• What Is Essential? Assessing the Reasonableness of Requests for Accommodation
  • January 29, 2014 | Author: Felicia S. O'Connor
  • Law Firm: Foley & Lardner LLP - Detroit Office
  • With ADA claims on the rise again this year, employers should continue to focus on the steps they take to accommodate disabled employees. Such focus requires grappling with the following questions: What types of accommodations are reasonable? What are unreasonable? What are the essential functions of the job in question? And to complicate things further, an employer must contemplate and address each of these questions based on the specific job that the disabled employee is performing. A recent case underscores the complicated nature of reasonable accommodations and the process a company must follow in order to properly address the requests of disabled employees.
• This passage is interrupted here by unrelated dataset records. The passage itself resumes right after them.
Lemma shift_while_room fuel size s :
  Z.of_nat (length s) < size -> shift_while fuel size s = Some s.
Proof.
  intros H. destruct fuel; cbn [shift_while]; rewrite Z.geb_leb;
    destruct (Z.leb_spec size (Z.of_nat (length s))); try lia; reflexivity.
Qed.

Lemma shift_while_full fuel size s :
  1 <= size -> Z.of_nat (length s) = size ->
  shift_while (S fuel) size s = Some (tail s).
Proof.
  intros H1 Hs. cbn [shift_while]. rewrite Z.geb_leb.
  destruct (Z.leb_spec size (Z.of_nat (length s))); [|lia].
  apply shift_while_room. destruct s; cbn in *; lia.
Qed.

(** With a bound of zero or less the loop has no exit. *)
Lemma shift_while_stuck fuel size s :
  size <= 0 -> shift_while fuel size s = None.
Proof.
  intros H. revert s. induction fuel as [|fuel IH]; intros s;
    cbn [shift_while]; rewrite Z.geb_leb;
    destruct (Z.leb_spec size (Z.of_nat (length s))); try lia; auto.
Qed.

Lemma push_op_depth fuel r σ σ' :
  push_op fuel r σ = Some σ' ->
  depth σ' <= stackSize (this σ') /\ stackSize (this σ') = stackSize (this σ).
Proof.
  unfold push_op.
  destruct (shift_while fuel _ _) as [s|] eqn:E; [|discriminate].
  cbn. intros [= <-]. apply shift_while_depth in E.
  unfold depth. cbn. rewrite length_app. cbn. lia.
Qed.

Lemma push_depth fuel r σ out σ' :
  push fuel r σ = Some (out, σ') ->
  depth σ <= stackSize (this σ) ->
  depth σ' <= stackSize (this σ') /\ stackSize (this σ') = stackSize (this σ).
Proof.
  unfold push, updateRoute. intros H Hinv.
  destruct (strict_eq _ r); [injection H as _ <-; auto|].
  destruct (currentTransition (this σ)); [injection H as _ <-; auto|].
  destruct (length _ =? 0)%nat.
  - destruct (push_op fuel r σ) as [σ1|] eqn:E; [|discriminate].
    cbn in H. injection H as _ <-. exact (push_op_depth _ _ _ _ E).
  - injection H as _ <-. auto.
Qed.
    In the case, the employee suffered from Sjogren’s Syndrome, an autoimmune condition which causes, among other symptoms, joint pain and fatigue. The employee was prescribed various medications by her doctor, which she had to take on a fairly regimented schedule. She informed her supervisor about her condition and that it caused her joint problems, trouble bending in certain ways, climbing stairs, typing, getting up from a sitting position and driving. Additionally because of her medicine schedule, she was only to take a certain prescription one time per day, which she claimed required her to leave work by 5 p.m. in order to drive home prior to the medicine wearing off.

    As an accommodation she requested to work only 45 hours per week, which her employer granted. She also requested a reduced workload. This request, her employer refused. As an employee of her level, the employer claimed that she was required to set and achieve a certain number of goals for the year. The employee claimed that she was not able to achieve the goals within a 45-hour workweek and thus requested that she be allowed to set fewer goals than others at her same level. Her supervisors denied the request. The employee thereafter received low scores on her performance evaluations, in part because she did not meet her set goals.

    The company later faced the prospect of a reduction in force. The employee, as one of the lowest scoring individuals in her area, was laid off. She then sued, claiming that her employer failed to reasonably accommodate her, among other claims. The court was then faced with the question: Does a reduction in work hours, without a corresponding reduction in workload, constitute a failure to accommodate? The court explained that the employer had the burden to prove that all of her required goals for the year were “essential” functions of the job. Because the employer did not carry that burden, the Court did not dismiss the case and decided that it should proceed forward to trial.

    The case is informative to employers on a few fronts. When facing a request for accommodation, important questions must be considered by the employer. Is the request feasible and reasonable? What are the essential functions of the job that the disabled employee performs? If the request is for an accommodation that does not affect the essential functions of the job, it should be granted. As disability cases continue to illustrate, the recent case shows that an employer must be especially careful in the complicated accommodation process. Just because certain accommodations are granted does not mean that others may be denied if they are reasonable. Each request must be independently and carefully assessed for reasonableness in light of the specific job performed by that employee and according to the standards set by the law.